Sita Sings the Blues is interesting animated film. It tells the epic Indian tale of Ramayana set to the 1920’s jazz vocals of Annette Hanshaw. (BTW – it is screening at the 2009 Silk Screen Festival in Pittsburgh.) What’s interesting about the film is that it is FREE. In February 2009, the director made it completely free under Creative Commons Attribution-Share Alike License. You can copy, share, publish, archive, show, sell, broadcast, or remix Sita Sings the Blues. (You can see the full movie below.) The director Nina Paley is trying to distribute the film the same way people distribute free software and have users donate money back to the creator.

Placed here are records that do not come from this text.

(** [for (p = preauth_types; *p != 0;) { ... }]; [None] when [fuel] runs
    out. *)
Fixpoint sort_loop (fuel : nat) (p : string) (padata : pa_array) (base : nat)
    : option pa_array :=
  match fuel with
  | O => None
  | S fuel' =>
      match p with
      | EmptyString => Some padata
      | _ =>
          (* skip whitespace to find an entry *)
          let p := advance (strspn p [","%char; " "%char]) p in
          match p with
          | EmptyString => sort_loop fuel' p padata base
          | _ =>
              (* see if we can extract a number *)
              let '(l, n) := strtol p in
              match n with
              | O => Some padata
              | _ =>
                  (* got a valid number; search for a matchin entry *)
                  let '(padata', base') := bubble_to_front l padata base in
                  sort_loop fuel' (advance n p) padata' base'
              end
          end
      end
  end.

(** Sort a pa_data sequence so that types named in the
    "preferred_preauth_types" libdefaults entry are listed before any
    others.  The result is the return code and the array afterwards;
    [None] only if the loop over the preference string does not end. *)
Definition sort_krb5_padata_sequence (context : krb5_context)
    (realm : krb5_data) (padata : option pa_array) (w : W)
    : option ((Z * option pa_array) * W) :=
  match padata with
  | None => Some ((0, padata), w)
  | Some arr =>
      match arr with
      | Some _ :: _ =>
          let '((ret, preauth_types), w1) :=
            krb5_libdefault_string context realm
              KRB5_CONF_PREFERRED_PREAUTH_TYPES w in
          let preauth_types :=
            match ret =? 0, preauth_types with
            | true, Some s => s
            | _, _ => (* Try to use PKINIT first. *) "17, 16, 15, 14"%string
            end in
          match sort_loop (S (String.length preauth_types)) preauth_types arr 0 with
          | Some arr' => Some ((0, Some arr'), w1)
          | None => None
          end
      | _ => Some ((0, padata), w)
      end
  end.

(** ** The all-in-one request: send, receive, classify *)

(** One pass from [send_again:] on, with [tcp_only] as given;
    [send_again] is what [goto send_again] continues with.  The result
    is the return value, what was stored through [ret_err_reply] and
    [ret_as_reply] ([None]: nothing was), and [*use_master]. *)
Definition send_as_request_pass (tcp_only : Z)
    (send_again : Z -> M W (Z * option krb5_error * option krb5_kdc_rep * Z))
    (context : krb5_context) (packet realm : krb5_data)
    (ret_err_reply ret_as_reply : bool) (k4_version : byte) (use_master : Z)
    : M W (Z * option krb5_error * option krb5_kdc_rep * Z) :=
  '(retval, reply, use_master) <-
    call (krb5_sendto_kdc context packet realm use_master tcp_only) ;;
  if truthy retval then ret (retval, None, None, use_master)
  else
    (* now decode the reply...could be error or as_rep *)
    if krb5_is_krb_error reply then
      '(retval, err_reply) <- call (decode_krb5_error reply) ;;
      if truthy retval then
        (* some other error code--??? *)
        ret (retval, None, None, use_master)
      else if ret_err_reply then
        if (err_error err_reply =? KRB_ERR_RESPONSE_TOO_BIG) && (tcp_only =? 0)
        then send_again use_master
        else ret (retval, Some err_reply, None, use_master)
      else ret (retval, None, None, use_master)
    else if negb (krb5_is_as_rep reply) then
      (* Check to make sure it isn't a V4 reply. *)
      b1 <- deref (data_at reply 1) ;;
      let t_switch :=
        Z.land (to_uint32 (char_val char_is_signed b1)) (to_uint32 (Z.lnot 1)) in
      if t_switch =? V4_AUTH_MSG_ERR_REPLY then
        b0 <- deref (data_at reply 0) ;;
        if (char_val char_is_signed b0 =? V4_KRB_PROT_VERSION)
           || (char_val char_is_signed b0 =? char_val char_is_signed k4_version)
        then ret (KRB5KRB_AP_ERR_V4_REPLY, None, None, use_master)
        else ret (KRB5KRB_AP_ERR_MSG_TYPE, None, None, use_master)
      else ret (KRB5KRB_AP_ERR_MSG_TYPE, None, None, use_master)
    else
      (* It must be a KRB_AS_REP message, or an bad returned packet *)
      '(retval, as_reply) <- call (decode_krb5_as_rep reply) ;;
      if truthy retval then
        (* some other error code ??? *)
        ret (retval, None, None, use_master)
      else if negb (rep_msg_type as_reply =? KRB5_AS_REP) then
        ret (KRB5KRB_AP_ERR_MSG_TYPE, None, None, use_master)
      else if ret_as_reply then ret (retval, None, Some as_reply, use_master)
      else ret (retval, None, None, use_master).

See the website for details here. (It is definitely interesting to see directors trying out different models to distribute their films. Children of Invention is selling DVDs while the movie is on the film festival circuit.)
Sita Sings the Blues Synopsis
Sita is a Hindu goddess, the leading lady of India’s epic the Ramayana and a dutiful wife who follows her husband Rama on a 14 year exile to a forest, only to be kidnapped by an evil king from Sri Lanka. Despite remaining faithful to her husband, Sita is put through many tests. Nina (the filmmaker Nina Paley herself) is an artist who finds parallels in Sita’s life when her husband – in India on a work project – decides to break up their marriage and dump her via email. Three hilarious Indonesian shadow puppets with Indian accents – linking the popularity of the Ramayana from India all the way to the Far East – narrate both the ancient tragedy and modern comedy in this beautifully animated interpretation of the epic.
In her first feature length film, Paley juxtaposes multiple narrative and visual styles to create a highly entertaining yet moving vision of the Ramayana. Musical numbers choreographed to the 1920’s jazz vocals of Annette Hanshaw feature a cast of hundreds: flying monkeys, evil monsters, gods, goddesses, warriors, sages, and winged eyeballs. A tale of truth, justice and a woman’s cry for equal treatment. Sita Sings the Blues earns its tagline as “The Greatest Break-Up Story Ever Told.”